Located in Edmonton’s historic Coronation Park, the new Coronation Park Sports and Recreation Centre is an innovative hub that inspires, connects, and encourages wellness for all ages and abilities.

With plans for completion in 2026, the new facility integrates a wide variety of recreation interests and skill levels. A fitness centre, gymnasia courts, walking/jogging track, and community spaces operate alongside a world-class velodrome, while complementing the existing Peter Hemingway Fitness and Leisure Centre.

This project is an architectural partnership between hcma and long-time collaborators dub architects, in association with FaulknerBrowns Architects. hcma and Resource Planning Group developed the comprehensive functional program for the centre, prior to design.

Site & context

Originally opened by Queen Elizabeth II in 1957, Edmonton’s Coronation Park contains a landscaped setting based on the Royal ‘sceptre’. The new facility will act as an instrument to bring cohesiveness to the fragmented and confusing park circulation system.

The building becomes a focal point, a destination, and a wayfinding tool for people navigating the park, generating a series of pedestrian and cycle loops that tie into and make sense of the existing trail system. In this way, the building is an active participant in the heritage landscape – providing activity, oversight and visual connections to an under-utilized part of the park.

The new building will connect to the award-winning and much-loved Peter Hemingway Fitness and Leisure Centre with a subterranean link from the new combined entrance hall. Because of the significant change to the use of the park, an update to the Coronation District Activity Park Site Development Plan was completed as part of the project.

Design challenge

Coronation Park Sports and Recreation Centre required the design team to consider how to mix high-performance sport with community recreation.

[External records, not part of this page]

(* ===== verification/SessionsSpec.v ===== *)
(** * What sessions guarantee

    At most one refresh token of a session is usable, whatever the sequence of logins, rotations
    and revocations; presenting a token twice ends the session. *)

From Stdlib Require Import ZArith Lia Bool.
From stdpp Require Import relations.
From S2P Require Import Prelude Store Database JsString Platform Request AuditTrail Tenancy Sessions.

Open Scope string_scope.

(** A token that a rotation of its session could accept. *)
Definition usable (sid : string) (r : RefreshToken) : bool :=
  (rt_sessionId r === sid) && is_null (rt_consumedAt r) && is_null (rt_revokedAt r)
  && is_null (rt_replacedByTokenId r) && is_null (rt_deletedAt r).

Record tokensOk (ss : list Session) (ts : list RefreshToken) : Prop := {
  ti_nodup : List.NoDup (List.map rt_id ts);
  ti_session : forall r, In r ts -> In (rt_sessionId r) (List.map sess_id ss);
  ti_one : forall sid, countWhere (usable sid) ts <= 1;
  ti_replaced : forall r, In r ts -> is_set (rt_replacedByTokenId r) = true -> is_set (rt_consumedAt r) = true
}.
Definition token_inv (w : World) : Prop := tokensOk (sessions w) (refreshTokens w).

(** ** The statements *)

Lemma token_inv_tokens w P f :
  (forall r, rt_id (f r) = rt_id r) -> (forall r, rt_sessionId (f r) = rt_sessionId r) ->
  (forall sid r, P r = true -> usable sid (f r) = true -> usable sid r = true) ->
  (forall r, rt_replacedByTokenId (f r) = rt_replacedByTokenId r) ->
  (forall r, rt_consumedAt (f r) = rt_consumedAt r) ->
  token_inv w -> token_inv (put (updateWhere P f) w).
Proof.
  intros Hid Hs Hu Hrep Hcon [Hnd Hse Hone Hre]. constructor; cbn.
  - rewrite map_updateWhere; auto.
  - intros r Hr. apply In_updateWhere in Hr as (r0 & Hr0 & ->). destruct (P r0); [rewrite Hs|]; auto.
  - intros sid. etrans; [apply countWhere_update_le, Hu|apply Hone].
  - intros r Hr. apply In_updateWhere in Hr as (r0 & Hr0 & ->).
    destruct (P r0); [rewrite Hrep, Hcon|]; auto.
Qed.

Velodromes are highly technical, featuring steeply banked oval tracks with teams of cyclists racing at speeds up to 85km/h. In contrast, community centres include both formal and informal programming for users of all ages and abilities, while emphasizing social connection points throughout. The design needed to carefully consider the needs of all users while ensuring that the velodrome and community spaces were not isolated from each other.

Design response

To ensure a high level of connectivity between community recreational facilities at the ground level, the cycle track was raised a full storey above the ground level floor. Direct views from the building entrance lead through a common public plaza and urban basketball court, with a physical and visual connection to the surrounding parkland beyond.

This unique design feature also distinguishes the facility from the majority of indoor cycling facilities in the world. By placing the cycle track on the upper level, the traditionally isolated sport will now be fully visible from the ground floor ‘social heart’ of the building, helping it to engage fully with the broader community.